_Task instructions_: Nothing may be changed. Give the entries below again exactly.
+ + + + +
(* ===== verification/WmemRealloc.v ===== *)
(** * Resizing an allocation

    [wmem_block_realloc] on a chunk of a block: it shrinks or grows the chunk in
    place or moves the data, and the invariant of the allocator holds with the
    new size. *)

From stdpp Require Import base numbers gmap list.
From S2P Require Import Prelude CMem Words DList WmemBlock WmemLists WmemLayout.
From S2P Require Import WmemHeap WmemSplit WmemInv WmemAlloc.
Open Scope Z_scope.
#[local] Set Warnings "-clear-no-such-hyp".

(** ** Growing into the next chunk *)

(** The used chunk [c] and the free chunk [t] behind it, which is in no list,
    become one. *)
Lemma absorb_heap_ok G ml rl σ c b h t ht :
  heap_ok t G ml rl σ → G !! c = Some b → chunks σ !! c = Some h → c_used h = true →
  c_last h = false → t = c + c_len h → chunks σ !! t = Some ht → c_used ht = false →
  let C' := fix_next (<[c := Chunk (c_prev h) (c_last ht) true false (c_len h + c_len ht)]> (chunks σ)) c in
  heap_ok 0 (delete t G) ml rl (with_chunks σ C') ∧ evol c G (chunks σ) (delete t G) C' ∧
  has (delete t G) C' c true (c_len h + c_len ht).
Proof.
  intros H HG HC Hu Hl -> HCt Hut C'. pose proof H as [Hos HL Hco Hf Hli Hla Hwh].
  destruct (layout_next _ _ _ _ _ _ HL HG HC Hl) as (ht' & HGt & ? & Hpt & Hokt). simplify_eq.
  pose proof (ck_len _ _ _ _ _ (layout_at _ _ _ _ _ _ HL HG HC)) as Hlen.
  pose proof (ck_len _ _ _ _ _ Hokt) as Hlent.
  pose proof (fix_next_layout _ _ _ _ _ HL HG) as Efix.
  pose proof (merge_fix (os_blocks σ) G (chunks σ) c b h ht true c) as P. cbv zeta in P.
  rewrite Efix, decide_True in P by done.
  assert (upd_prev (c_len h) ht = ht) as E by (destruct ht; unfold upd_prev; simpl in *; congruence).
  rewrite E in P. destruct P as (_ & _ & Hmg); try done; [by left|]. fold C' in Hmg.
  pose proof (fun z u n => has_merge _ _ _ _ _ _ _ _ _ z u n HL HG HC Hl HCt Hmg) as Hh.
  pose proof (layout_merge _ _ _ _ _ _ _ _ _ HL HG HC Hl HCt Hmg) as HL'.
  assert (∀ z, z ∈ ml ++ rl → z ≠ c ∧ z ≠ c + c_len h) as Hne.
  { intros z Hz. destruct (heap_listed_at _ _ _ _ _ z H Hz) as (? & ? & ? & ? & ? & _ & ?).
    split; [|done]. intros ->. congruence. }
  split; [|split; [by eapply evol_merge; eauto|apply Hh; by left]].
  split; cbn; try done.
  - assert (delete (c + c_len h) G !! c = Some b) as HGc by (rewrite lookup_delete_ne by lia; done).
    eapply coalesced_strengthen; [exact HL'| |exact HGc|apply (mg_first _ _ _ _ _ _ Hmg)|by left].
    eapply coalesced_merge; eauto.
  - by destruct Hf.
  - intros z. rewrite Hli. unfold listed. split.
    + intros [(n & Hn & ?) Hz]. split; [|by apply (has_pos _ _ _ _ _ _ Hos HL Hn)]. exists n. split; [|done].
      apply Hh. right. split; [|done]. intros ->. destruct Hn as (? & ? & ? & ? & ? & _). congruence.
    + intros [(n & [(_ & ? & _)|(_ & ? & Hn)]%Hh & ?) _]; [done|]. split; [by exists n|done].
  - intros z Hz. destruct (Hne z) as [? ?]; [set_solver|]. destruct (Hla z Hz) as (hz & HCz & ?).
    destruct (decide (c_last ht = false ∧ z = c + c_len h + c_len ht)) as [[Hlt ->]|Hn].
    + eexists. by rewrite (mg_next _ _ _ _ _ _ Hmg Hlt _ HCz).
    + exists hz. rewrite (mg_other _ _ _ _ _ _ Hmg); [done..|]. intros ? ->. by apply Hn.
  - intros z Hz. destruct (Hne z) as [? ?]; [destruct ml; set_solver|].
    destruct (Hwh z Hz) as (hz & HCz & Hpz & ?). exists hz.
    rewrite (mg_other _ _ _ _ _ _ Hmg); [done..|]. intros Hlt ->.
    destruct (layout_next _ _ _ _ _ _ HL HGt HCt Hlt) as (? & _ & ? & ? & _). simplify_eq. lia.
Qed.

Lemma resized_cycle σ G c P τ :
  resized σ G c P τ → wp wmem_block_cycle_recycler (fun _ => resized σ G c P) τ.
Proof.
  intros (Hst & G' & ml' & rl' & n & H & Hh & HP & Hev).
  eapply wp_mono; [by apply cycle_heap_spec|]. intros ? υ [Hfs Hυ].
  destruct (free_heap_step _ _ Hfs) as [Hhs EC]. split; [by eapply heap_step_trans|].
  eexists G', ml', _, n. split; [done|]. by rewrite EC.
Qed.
+ + + + +
_Task solution_:
(* ===== verification/WmemRealloc.v ===== *)
(** * Resizing an allocation

    [wmem_block_realloc] on a chunk of a block: it shrinks or grows the chunk in
    place or moves the data, and the invariant of the allocator holds with the
    new size. *)

From stdpp Require Import base numbers gmap list.
From S2P Require Import Prelude CMem Words DList WmemBlock WmemLists WmemLayout.
From S2P Require Import WmemHeap WmemSplit WmemInv WmemAlloc.
Open Scope Z_scope.
#[local] Set Warnings "-clear-no-such-hyp".

(** ** Growing into the next chunk *)

(** The used chunk [c] and the free chunk [t] behind it, which is in no list,
    become one. *)
Lemma absorb_heap_ok G ml rl σ c b h t ht :
  heap_ok t G ml rl σ → G !! c = Some b → chunks σ !! c = Some h → c_used h = true →
  c_last h = false → t = c + c_len h → chunks σ !! t = Some ht → c_used ht = false →
  let C' := fix_next (<[c := Chunk (c_prev h) (c_last ht) true false (c_len h + c_len ht)]> (chunks σ)) c in
  heap_ok 0 (delete t G) ml rl (with_chunks σ C') ∧ evol c G (chunks σ) (delete t G) C' ∧
  has (delete t G) C' c true (c_len h + c_len ht).
Proof.
  intros H HG HC Hu Hl -> HCt Hut C'. pose proof H as [Hos HL Hco Hf Hli Hla Hwh].
  destruct (layout_next _ _ _ _ _ _ HL HG HC Hl) as (ht' & HGt & ? & Hpt & Hokt). simplify_eq.
  pose proof (ck_len _ _ _ _ _ (layout_at _ _ _ _ _ _ HL HG HC)) as Hlen.
  pose proof (ck_len _ _ _ _ _ Hokt) as Hlent.
  pose proof (fix_next_layout _ _ _ _ _ HL HG) as Efix.
  pose proof (merge_fix (os_blocks σ) G (chunks σ) c b h ht true c) as P. cbv zeta in P.
  rewrite Efix, decide_True in P by done.
  assert (upd_prev (c_len h) ht = ht) as E by (destruct ht; unfold upd_prev; simpl in *; congruence).
  rewrite E in P. destruct P as (_ & _ & Hmg); try done; [by left|]. fold C' in Hmg.
  pose proof (fun z u n => has_merge _ _ _ _ _ _ _ _ _ z u n HL HG HC Hl HCt Hmg) as Hh.
  pose proof (layout_merge _ _ _ _ _ _ _ _ _ HL HG HC Hl HCt Hmg) as HL'.
  assert (∀ z, z ∈ ml ++ rl → z ≠ c ∧ z ≠ c + c_len h) as Hne.
  { intros z Hz. destruct (heap_listed_at _ _ _ _ _ z H Hz) as (? & ? & ? & ? & ? & _ & ?).
    split; [|done]. intros ->. congruence. }
  split; [|split; [by eapply evol_merge; eauto|apply Hh; by left]].
  split; cbn; try done.
  - assert (delete (c + c_len h) G !! c = Some b) as HGc by (rewrite lookup_delete_ne by lia; done).
    eapply coalesced_strengthen; [exact HL'| |exact HGc|apply (mg_first _ _ _ _ _ _ Hmg)|by left].
    eapply coalesced_merge; eauto.
  - by destruct Hf.
  - intros z. rewrite Hli. unfold listed. split.
    + intros [(n & Hn & ?) Hz]. split; [|by apply (has_pos _ _ _ _ _ _ Hos HL Hn)]. exists n. split; [|done].
      apply Hh. right. split; [|done]. intros ->. destruct Hn as (? & ? & ? & ? & ? & _). congruence.
    + intros [(n & [(_ & ? & _)|(_ & ? & Hn)]%Hh & ?) _]; [done|]. split; [by exists n|done].
  - intros z Hz. destruct (Hne z) as [? ?]; [set_solver|]. destruct (Hla z Hz) as (hz & HCz & ?).
    destruct (decide (c_last ht = false ∧ z = c + c_len h + c_len ht)) as [[Hlt ->]|Hn].
    + eexists. by rewrite (mg_next _ _ _ _ _ _ Hmg Hlt _ HCz).
    + exists hz. rewrite (mg_other _ _ _ _ _ _ Hmg); [done..|]. intros ? ->. by apply Hn.
  - intros z Hz. destruct (Hne z) as [? ?]; [destruct ml; set_solver|].
    destruct (Hwh z Hz) as (hz & HCz & Hpz & ?). exists hz.
    rewrite (mg_other _ _ _ _ _ _ Hmg); [done..|]. intros Hlt ->.
    destruct (layout_next _ _ _ _ _ _ HL HGt HCt Hlt) as (? & _ & ? & ? & _). simplify_eq. lia.
Qed.

Lemma resized_cycle σ G c P τ :
  resized σ G c P τ → wp wmem_block_cycle_recycler (fun _ => resized σ G c P) τ.
Proof.
  intros (Hst & G' & ml' & rl' & n & H & Hh & HP & Hev).
  eapply wp_mono; [by apply cycle_heap_spec|]. intros ? υ [Hfs Hυ].
  destruct (free_heap_step _ _ Hfs) as [Hhs EC]. split; [by eapply heap_step_trans|].
  eexists G', ml', _, n. split; [done|]. by rewrite EC.
Qed.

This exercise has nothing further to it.